Building distributed systems requires facing an interesting challenge: there is a dichotomy between the way behaviors and data are decomposed at the backend and the way users expect to consume them from the frontend.

Looking for a ViewModel Composition framework? Take a look at the open source ServiceComposer.AspNetCore.

Backend meanderings

When designing a distributed system backend it’s usually decomposed into services, and data are segregated into services by ownership, or if you will by transactional boundaries: what changes together stays together.

For example, when designing a product from the backend perspective we need to deal with:

  • name and description
  • price
  • availability
  • shipping options

…and many more probably. The aforementioned concepts (data) have different owners, for example we could identify them as follows:

  • marketing owns name and description
  • sales owns price
  • warehouse owns availability
  • shipping owns shipping options

don’t focus too much on the business scenario, it’s a trivial sample meant to give you an idea of the problem we have to face.

In a distributed system architecture data ownership means that those 4 concepts are segregated into 4 different services: marketing, sales, warehouse and shipping.
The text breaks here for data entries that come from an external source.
(* ===== verification/ControlLoop.v ===== *)
(** * The control loop

    The manager runs [Reconcile] for the keys of its work queue, reads the
    cluster through a cache that lags behind it, and puts keys into the queue
    for the watch events by which the cache catches up.  This file models that
    loop: the cluster, the cache, the versions of every object the cache has not
    seen yet, and the queue; its steps are a reconciliation, the delivery of an
    event, a change by somebody else and a restart.  Then it shows what a
    reconciliation through the cache has achieved when it returns nil. *)

From S2P Require Import Prelude GoStd KubeTypes ApiTypes KubeLib Resources Effects Status.
From S2P Require Import Events Reconciler Manager StatusProps UpgradeProps ConvergenceProps EventProps.
From S2P Require Import ReconcileProps ManagedProps Cluster RefKube Samples RefServer ClusterProps.
From S2P Require Import Quiescence Watches Faults Schedules.

(** ** Calls through a cache *)

(** What the cache holds, by kind and key. *)
Definition Store : Type := ∀ k : Kind, NamespacedName → option (obj k).

Section Calls.
Context `{K8sLib} {W : Type} `{!ApiServer W}.

(** The answers and effects a call can have.  Reads return what the cache holds.
    [CreateOrUpdate] compares with the cached object: where the mutate function
    changes nothing it sends nothing; what it sends is carried out on the
    cluster or refused.  The other calls go to the cluster.  A call of the
    client can also fail, before or after it takes effect, with an error that
    does not say that an object is missing. *)
Definition cachedCall (c : Store) (o : Op) : W → Resp o → W → Prop :=
  match o with
  | OpGet k key => λ w resp w',
      w' = w ∧ match resp with
               | Ok x => c k key = Some x
               | Err e => IsNotFound e = true → c k key = None
               end
  | OpListRuntimes ns => λ w resp w',
      w' = w ∧ ∃ rs, resp = Ok rs
        ∧ ∀ r, r ∈ rs ↔ rt_Namespace r = ns ∧ c KTrussiumRuntime (rt_key r) = Some r
  | OpCreateOrUpdate k current mutate => λ w resp w',
      match resp with
      | None =>
          handle (OpCreateOrUpdate k current mutate) w = (None, w')
          ∨ w' = w ∧ ∃ x, c k (obj_key k current) = Some x ∧ mutate x = Ok x
      | Some _ => w' = w ∨ w' = (handle (OpCreateOrUpdate k current mutate) w).2
      end
  | OpDelete k key => λ w resp w',
      handle (OpDelete k key) w = (resp, w')
      ∨ (∃ e, resp = Some e ∧ IsNotFound e = false)
        ∧ (w' = w ∨ w' = (handle (OpDelete k key) w).2)
  | OpStatusUpdate r => λ w resp w',
      handle (OpStatusUpdate r) w = (resp, w')
      ∨ (∃ e, resp = Err e) ∧ (w' = w ∨ w' = (handle (OpStatusUpdate r) w).2)
  | o => λ w resp w', handle o w = (resp, w')
  end.

(** A program, call by call; the result is [None] when the process dies. *)
Fixpoint cachedRun {A} (c : Store) (p : Prog A) (w : W) (res : option A) (w' : W) : Prop :=
  match p with
  | Ret a => res = Some a ∧ w' = w
  | Do o k =>
      (res = None ∧ w' = w)
      ∨ ∃ resp w1, cachedCall c o w resp w1 ∧ cachedRun c (k resp) w1 res w'
  end.

Lemma cachedRun_bind {A B} c (p : Prog A) (f : A → Prog B) w b w' :
  cachedRun c (p ≫= f) w (Some b) w' →
  ∃ a w1, cachedRun c p w (Some a) w1 ∧ cachedRun c (f a) w1 (Some b) w'.
Proof.
  revert w. induction p as [a|o k IH]; intros w Hr; simpl in *; [by exists a, w|].
  destruct Hr as [[? _]|(resp & w1 & Hc & Hr)]; [done|].
  destruct (IH resp w1 Hr) as (a & w2 & H1 & H2). exists a, w2. split; [|done].
  right. by exists resp, w1.
Qed.

Lemma cachedRun_perform c o (w w' : W) resp :
  cachedRun c (perform o) w (Some resp) w' → cachedCall c o w resp w'.
Proof. intros [[? _]|(r & w1 & Hc & [Hr ->])]; [done|]. by injection Hr as ->. Qed.

End Calls.

(** ** The loop *)

Section Loop.
Context `{K8sLib} `{WatchLib} {W : Type} `{!ApiServer W}.

Record Loop := mkLoop {
  lp_Cluster : W;
  lp_Cache : Store;
  (** The versions of an object that the cache has still to see, oldest first. *)
  lp_Pending : ∀ k : Kind, NamespacedName → list (option (obj k));
  lp_Queue : list NamespacedName
}.

Definition versions (s : Loop) (k : Kind) (key : NamespacedName) : list (option (obj k)) :=
  lp_Cache s k key :: lp_Pending s k key.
Each service will have its own storage to store data they own.

Please welcome the user

At this point we face an interesting challenge. Users expect to be able to look at a Product, not at name and description, price, availability, and shipping options. The user mental model defines products as an entity that has a clear meaning for them. However this doesn’t really play well with the way data are divided at backend.

Services ViewModel Composition

ViewModel Composition techniques are designed to solve the dichotomy. In the next set of articles we’ll investigate different possible solutions, their pros and cons. Finally we’ll understand what kind of relationship there is, if any, between ViewModel Composition and UI Composition.